Posterous is the easiest for having students sign up, because they don’t have to sign up. You can just enter their e-mail address and they will be able to post to the blog by e-mail and receive updates from the site. They never have to register unless they want to edit an already existing post or have access to the site without entering the password. (I always use private, password protected, blogs for teaching.) The problem is that for many students, especially those whose software or e-mail servers don’t properly support unicode (which is surprisingly still too common a problem) they won’t be able to post in Chinese text. It will appear as gibberish. Another problem is that the blog doesn’t display author names and avatars on group blogs, so it is hard to know who wrote what.

Tumblr has the advantage of looking nice, and there are features to allow anyone to post to the blog without an account. Unfortunately you have to then approve these posts individually. And while you can show author avatars in the Dashboard” they don’t appear in the blog. Also, Tumblr doesn’t by default support comments and discussion. There are hacks to add this, but they are hacks.

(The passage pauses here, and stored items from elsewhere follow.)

Lemma reads_cons inb k t ts :
  reads inb k (t :: ts) -> tok_ok t /\ sub_at blob (ib_base inb + k) (tok_enc t) /\ reads inb (k + tok_len t) ts /\
  ib_base inb + k + tok_len t <= zlen blob /\
  flat_read_word blob (ib_set inb (ib_base inb + k)) = Ret (tok_tag t, ib_set inb (ib_base inb + k + 4)).
Proof.
  intros [H1 H2 H3 [H4 H4'] H5]. apply Forall_cons in H2 as [Ht H2]. pose proof (tok_len_ge t). pose proof (toks_len_nonneg ts).
  cbn [toks_len] in H5. destruct (tok_bytes_sub _ _ _ _ H1) as (E1 & E2 & E3 & E4).
  split; [exact Ht|]. split; [exact E1|]. split; [|split; [lia|]].
  - constructor; [by rewrite Z.add_assoc|done|rewrite Z.add_mod, H3, tok_len_mod by lia; done|lia|lia].
  - rewrite (flat_read_word_at _ _ (tok_tag t)); cbn [ib_set ib_ptr ib_base ib_limit].
    + unfold ib_set. cbn [ib_base ib_limit]. do 2 f_equal. by destruct t.
    + exact E4.
    + by replace (ib_base inb + k - ib_base inb) with k by lia.
    + lia.
Qed.

Lemma reads_app inb k ts1 ts2 : reads inb k (ts1 ++ ts2) -> reads inb k ts1 /\ reads inb (k + toks_len ts1) ts2.
Proof.
  intros [H1 H2 H3 H4 H5]. rewrite flat_map_app in H1. apply sub_at_app in H1 as [H1 H1']. rewrite toks_bytes_len in H1'.
  apply Forall_app in H2 as [H2 H2']. rewrite toks_len_app in H5. pose proof (toks_len_nonneg ts1). pose proof (toks_len_nonneg ts2).
  split; constructor; try done; try lia; [by rewrite Z.add_assoc|rewrite Z.add_mod, H3, toks_len_mod by lia; done].
Qed.

(** What reading a node gives. *)
Definition unflattens (w : wnode) : Prop :=
  forall fuel ts k inb parent,
    Forall2 (writes get) (wops w) ts -> reads inb k ts -> (length ts <= fuel)%nat ->
    exists n, unflatten_tree blob fuel (ib_set inb (ib_base inb + k + 4)) strbuf parent flags =
      Ret (n, ib_set inb (ib_base inb + k + toks_len ts)) /\ live n = w /\ n_deleted n = false.

Section loop.
Context (nm : list byte) (ps : list (list byte * list byte)) (ks : list wnode).
Context (inb : inbuf) (endk : Z) (fuel : nat).
Context (Hks : Forall unflattens ks).
Context (Hend : endk <= zlen blob).

(** The properties and subnodes read so far, and what is still ahead. *)
Definition unflatten_inv (st : node * inbuf) : Prop :=
  exists ps1 ps2 ks1 ks2 tp tk k,
    ps = ps1 ++ ps2 /\ ks = ks1 ++ ks2 /\ live st.1 = WNode nm ps1 ks1 /\ n_deleted st.1 = false /\
    Forall2 (writes get) (map (fun p => SwProp p.1 p.2) ps2) tp /\ Forall2 (writes get) (flat_map wops ks2) tk /\
    st.2 = ib_set inb (ib_base inb + k) /\ reads inb k (tp ++ tk ++ [TEnd]) /\
    k + toks_len (tp ++ tk ++ [TEnd]) = endk - ib_base inb /\ (length (tp ++ tk) < fuel)%nat.

Lemma unflatten_step_prop n ps1 p ps2 ks1 ks2 t tp tk k rec :
  ps = ps1 ++ p :: ps2 -> ks = ks1 ++ ks2 -> live n = WNode nm ps1 ks1 -> n_deleted n = false ->
  writes get (SwProp p.1 p.2) t -> Forall2 (writes get) (map (fun p => SwProp p.1 p.2) ps2) tp ->
  Forall2 (writes get) (flat_map wops ks2) tk -> reads inb k (t :: tp ++ tk ++ [TEnd]) ->
  k + toks_len (t :: tp ++ tk ++ [TEnd]) = endk - ib_base inb -> (length (t :: tp ++ tk) < fuel)%nat ->
  exists st, unflatten_step blob rec strbuf flags (n, ib_set inb (ib_base inb + k)) = Ret (Continue st) /\
    unflatten_inv st /\ ib_base inb + k < ib_ptr st.2.
Proof using All.
  intros Ep Ek Hl Hd Ht Hp Hk Hr He Hf. destruct t as [| |no v|]; cbn in Ht; try done. destruct Ht as [<- Hg].
  pose proof (rd_pos _ _ _ Hr) as [Hk0 Hb0]. pose proof (strs_get_small _ _ Hg). pose proof (tok_len_ge (TProp no p.2)).
  pose proof (rd_mod _ _ _ Hr). pose proof (rd_limit _ _ _ Hr) as Hlim. cbn [toks_len] in Hlim. pose proof (toks_len_nonneg (tp ++ tk ++ [TEnd])).
  destruct (reads_cons _ _ _ _ Hr) as (Hok & Henc & Hr' & Hsz & Hw).
  unfold unflatten_step. rewrite Hw. cbn [rbind]. change (tok_tag (TProp no p.2) =? FDT_PROP) with true. cbv iota.
  destruct (flat_read_property_at blob strs strbuf Hsb Hstrs (ib_set inb (ib_base inb + k + 4)) k no p.2 p.1 flags)
    as (d & E & Ed); cbn [ib_set ib_base ib_ptr ib_limit]; try done; try lia.
  { cbn [tok_len] in *. pose proof (align_up_4_bounds (zlen p.2)). lia. }
  unfold ib_set in *. cbn [ib_base ib_limit ib_ptr] in *. rewrite E. cbn [rbind]. eexists. split; [done|].
  split; [|cbn [snd ib_ptr]; lia].
  exists (ps1 ++ [p]), ps2, ks1, ks2, tp, tk, (k + tok_len (TProp no p.2)). cbn [fst snd].
  split; [by rewrite <- app_assoc|]. split; [done|]. split.
  { rewrite live_add_property, Hl, Ed. cbn [wn_name wn_props]. destruct p. do 2 f_equal. rewrite live_eq in Hl. by injection Hl. }
  split; [by destruct n|]. split; [done|]. split; [done|]. split; [by rewrite Z.add_assoc|]. split; [exact Hr'|].
  cbn [toks_len length] in *. split; lia.
Qed.

Lemma unflatten_step_kid n ks1 w ks2 t1 tk k parent :
  ks = ks1 ++ w :: ks2 -> live n = WNode nm ps ks1 -> n_deleted n = false ->
  Forall2 (writes get) (wops w) t1 -> Forall2 (writes get) (flat_map wops ks2) tk ->
  reads inb k (t1 ++ tk ++ [TEnd]) ->
  k + toks_len (t1 ++ tk ++ [TEnd]) = endk - ib_base inb -> (length (t1 ++ tk) < fuel)%nat ->
  exists st, unflatten_step blob (fun dtbuf => unflatten_tree blob fuel dtbuf strbuf parent flags) strbuf flags
      (n, ib_set inb (ib_base inb + k)) = Ret (Continue st) /\
    unflatten_inv st /\ ib_base inb + k < ib_ptr st.2.
Proof using All.
  intros Ek Hl Hd Ht Hk Hr He Hf. pose proof (reads_app _ _ _ _ Hr) as [Hr1 Hr2].
  assert (exists t t1', t1 = t :: t1' /\ tok_tag t = FDT_BEGIN_NODE) as (t & t1' & Et & Etag).
  { destruct w as [n0 ps0 ks0]. cbn [wops] in Ht. apply Forall2_cons_inv_l in Ht as (t & ts & Hw & _ & ->).
    exists t, ts. split; [done|]. by destruct t. }
  pose proof Hr1 as Hr1'. rewrite Et in Hr1'. destruct (reads_cons _ _ _ _ Hr1') as (Hok & Henc & _ & Hsz & Hw).
  unfold unflatten_step. rewrite Hw. cbn [rbind]. rewrite Etag.
  change (FDT_BEGIN_NODE =? FDT_PROP) with false. change (FDT_BEGIN_NODE =? FDT_BEGIN_NODE) with true. cbv iota.
  assert (unflattens w) as IH by (rewrite Ek in Hks; by apply Forall_app in Hks as [_ [? _]%Forall_cons]).
  rewrite length_app in Hf. destruct (IH fuel t1 k inb parent Ht Hr1 ltac:(lia)) as (c & -> & Hc & Hcd). cbn [rbind].
  eexists. split; [done|]. assert (4 <= toks_len t1).
  { rewrite Et. cbn [toks_len]. pose proof (tok_len_ge t). pose proof (toks_len_nonneg t1'). lia. }
  split; [|cbn [snd ib_set ib_ptr]; lia].
  exists ps, [], (ks1 ++ [w]), ks2, [], tk, (k + toks_len t1). cbn [fst snd map app].
  split; [by rewrite app_nil_r|]. split; [by rewrite <- app_assoc|]. split.
  { rewrite live_add_child, Hl, Hc by done. cbn [wn_name wn_props]. f_equal. rewrite live_eq in Hl. by injection Hl as _ _ ->. }
  split; [by destruct n|]. split; [constructor|]. split; [done|]. split; [by rewrite Z.add_assoc|]. split; [exact Hr2|].
  rewrite toks_len_app in He. split; [lia|]. lia.
Qed.
(** C27. The parser's recursion always ends: for any tokens, whether they are
    in the language or not, the fuel [integer_prim], [parse_nodedef], [prepeat]
    and [sourcefile] take from the number of tokens left is enough for every
    nonterminal, the levels of the operators included. With that much fuel, or
    more, the result is the same and it is not [Fuel], the fault of a recursion
    without fuel: it is a value, a syntax error, or a fault of the scanner or of
    an action. So [yyparse] never fails for want of fuel, on any text; only what
    reading a file gives is assumed not to be [Fuel]. *)
Theorem parser_fuel fopen contents :
  (forall name, contents name <> Fault Fuel) ->
  (forall s, scanned (p_toks s) ->
    (settles integer_prim_ (3 * left_ s + 1) s /\ settles integer_unary (3 * left_ s + 2) s /\
     settles integer_expr (3 * left_ s + 3) s /\
     (forall op ops n a, (3 * left_ s + 2 <= n)%nat ->
       settles (fun m => repeat_ m (binary op (level ops (integer_unary n))) a) (S (left_ s)) s)) /\
    ((forall prop, settles (fun n => entry fopen contents n prop) (2 * left_ s + 1) s) /\
     settles (nodedef fopen contents) (2 * left_ s + 1) s /\
     (forall props, settles (fun n => node_body fopen contents n props) (2 * left_ s + 2) s) /\
     settles (subnodes fopen contents) (2 * left_ s + 2) s) /\
    (settles headers (S (left_ s)) s /\ settles memreserve (S (left_ s)) s /\ settles memreserves (S (S (left_ s))) s) /\
    ((forall flags tree, settles (fun n => repeat_ n (devicetree_step fopen contents flags) tree) (S (left_ s)) s) /\
     (forall d, settles (fun n => repeat_ n (value_step fopen contents) d) (S (left_ s)) s) /\
     (forall a, settles (fun n => repeat_ n array_element a) (S (left_ s)) s) /\
     (forall d, settles (fun n => repeat_ n bytestring_element d) (S (left_ s)) s)) /\
    sourcefile fopen contents s <> Fault Fuel) /\
  (forall no_output text sf, yyparse fopen contents no_output text sf <> Fault Fuel).
Proof.
  intros Hc. split; [|intros; by apply yyparse_fueled]. intros s Hs.
  destruct (integers_fuel s) as (Fp & Fu & Fe), (integers_ends s Hs) as (Ep & Eu & Ee).
  destruct (nodes_fuel fopen contents s) as (Ft & Fn & Fb & Fs), (nodes_ends fopen contents Hc s Hs) as (Et & En & Eb & Es).
  split; [split_and!; [by apply settles_intro..|intros; by apply settles_binary]|].
  split; [split_and!; intros; apply settles_intro; auto|].
  split; [split_and!; apply settles_intro; intros; auto using headers_fuel, memreserve_fuel, headers_ends, memreserve_ends;
    first [apply memreserves_fuel; lia|apply memreserves_ends; [lia|done]]|].
  split; [|by apply ends_fueled, sourcefile_ends].
  split_and!; intros; apply settles_repeat; auto using tree_rounds, value_rounds, array_rounds, bytestring_rounds,
    ends_devicetree_step, ends_value_step, ends_array_element, ends_bytestring_element.
Qed.

(** The tokens of the sample text, and a text that is no source. *)
Theorem parser_fuel_witness :
  let s := PState w_tokens w_files w_files false 0 in
  left_ s = 27%nat /\
  (nodedef (fun _ => false) (fun _ => Fault Oob) 100 s = nodedef (fun _ => false) (fun _ => Fault Oob) 55 s /\
   nodedef (fun _ => false) (fun _ => Fault Oob) 100 s <> Fault Fuel) /\
  sourcefile (fun _ => false) (fun _ => Fault Oob) s <> Fault Fuel /\
  yyparse (fun _ => false) (fun _ => Fault Oob) no_tree (str "/dts-v1/; /\
 { a = <( - ") w_files <> Fault Fuel.
Proof.
  intros s. destruct (parser_fuel (fun _ => false) (fun _ => Fault Oob) (fun _ => ltac:(discriminate))) as [H Hy].
  split; [vm_compute; reflexivity|]. assert (Hs : scanned (p_toks s)) by (vm_compute; exact I).
  destruct (H s Hs) as (_ & (_ & Hn & _) & _ & _ & Hf).
  split; [|by split; [|apply Hy]]. apply (Hn 100%nat). vm_compute. lia.
Defined.

(** C33. Reading a blob never leaves it: for a file of any contents with a
    header of version 16 or later in it, and no property of 2 GiB or more,
    [dt_from_blob] returns a tree or reports an error; it reads no byte
    outside the blob, overflows no [int] and does not loop for ever. *)
Theorem dt_from_blob_in_bounds f total_size off_dt :
  zlen f <= INT_MAX - 8 -> hdr_word f 4 = Ret total_size -> hdr_word f 8 = Ret off_dt -> 40 <= total_size ->
  (forall v, hdr_word f 20 = Ret v -> 16 <= v) ->
  (forall k v, 0 <= k -> k mod 4 = 0 -> hdr_word f (off_dt + k) = Ret FDT_PROP ->
     hdr_word f (off_dt + k + 4) = Ret v -> v <= INT_MAX) ->
  dt_from_blob f = Fault Die \/ exists dti, dt_from_blob f = Ret dti /\ n_deleted (dt dti) = false.
Proof.
  intros Hs Ht Hd H40 Hv Hl. pose proof (dt_from_blob_safe f total_size off_dt Hs Ht Hd H40 Hv Hl) as W.
  destruct (dt_from_blob f) as [dti|e]; cbn [wp] in W; [right; by exists dti|left; by rewrite W].
Qed.

(** A blob cut in its structure block. *)
Definition cut_blob : list byte :=
  match dt_to_blob d_opts d_dti 17 with
  | Ret b => take 4 b ++ be_enc32 140 ++ drop 8 (take 140 b)
  | _ => []
  end.

Theorem dt_from_blob_in_bounds_witness :
  dt_from_blob cut_blob = Fault Die /\
  (dt_from_blob cut_blob = Fault Die \/ exists dti, dt_from_blob cut_blob = Ret dti /\ n_deleted (dt dti) = false).
Proof.
  split; [vm_compute; reflexivity|].
  apply (dt_from_blob_in_bounds cut_blob 140 104);
    [vm_compute; discriminate|vm_compute; reflexivity|vm_compute; reflexivity|vm_compute; discriminate| |].
  - intros v Hv. vm_compute in Hv. injection Hv as <-. vm_compute. discriminate.
  - apply lens_ok_sound; [vm_compute; discriminate|vm_compute; reflexivity].
Defined.

(** C34. Reading an escaped string is safe: for any characters with a NUL
    somewhere behind them, [data_copy_escape_string] returns a buffer of at
    most one byte more than the characters that ends in a NUL, or reports a
    bad hexadecimal escape; it reads nothing behind that NUL and writes
    nothing outside its buffer. *)
Theorem escape_string_safe s rest :
  zlen s < INT_MAX -> x00 ∈ rest ->
  data_copy_escape_string (s ++ rest) (zlen s) = Fault Die \/
  exists d, data_copy_escape_string (s ++ rest) (zlen s) = Ret d /\
    zlen (d_val d) <= zlen s + 1 /\ last (d_val d) = Some x00.
Proof.
  intros Hl Hr. pose proof (escape_safe s rest Hl Hr) as W.
  destruct (data_copy_escape_string _ _) as [d|e]; cbn [wp] in W; [right; by exists d|left; by rewrite W].
Qed.

Theorem escape_string_safe_witness :
  let s := str "ab\" in
  data_copy_escape_string (s ++ [x22; x00]) (zlen s) = Fault Die \/
  exists d, data_copy_escape_string (s ++ [x22; x00]) (zlen s) = Ret d /\
    zlen (d_val d) <= zlen s + 1 /\ last (d_val d) = Some x00.
Proof. intros s. apply escape_string_safe; [vm_compute; reflexivity|right; left]. Defined.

WordPress is the best, in that you can easily see who posted what, you can have good discussion, and it not only supports Chinese text, but also has a Chinese interface. The biggest problem here is that sign up is a three step process. Students have to create an account, click on an e-mail they’ve been sent, and then give you the e-mail address they used to sign up before you can add them to the blog. You can theoretically invite” them to the blog directly, but my experience is that this makes things harder, not easier, since if they miss that e-mail or fail to follow-through correctly, you loose track of them.

There is clearly more work that could be done to make these tools better for teaching, but for now, especially outside the US, WordPress still wins.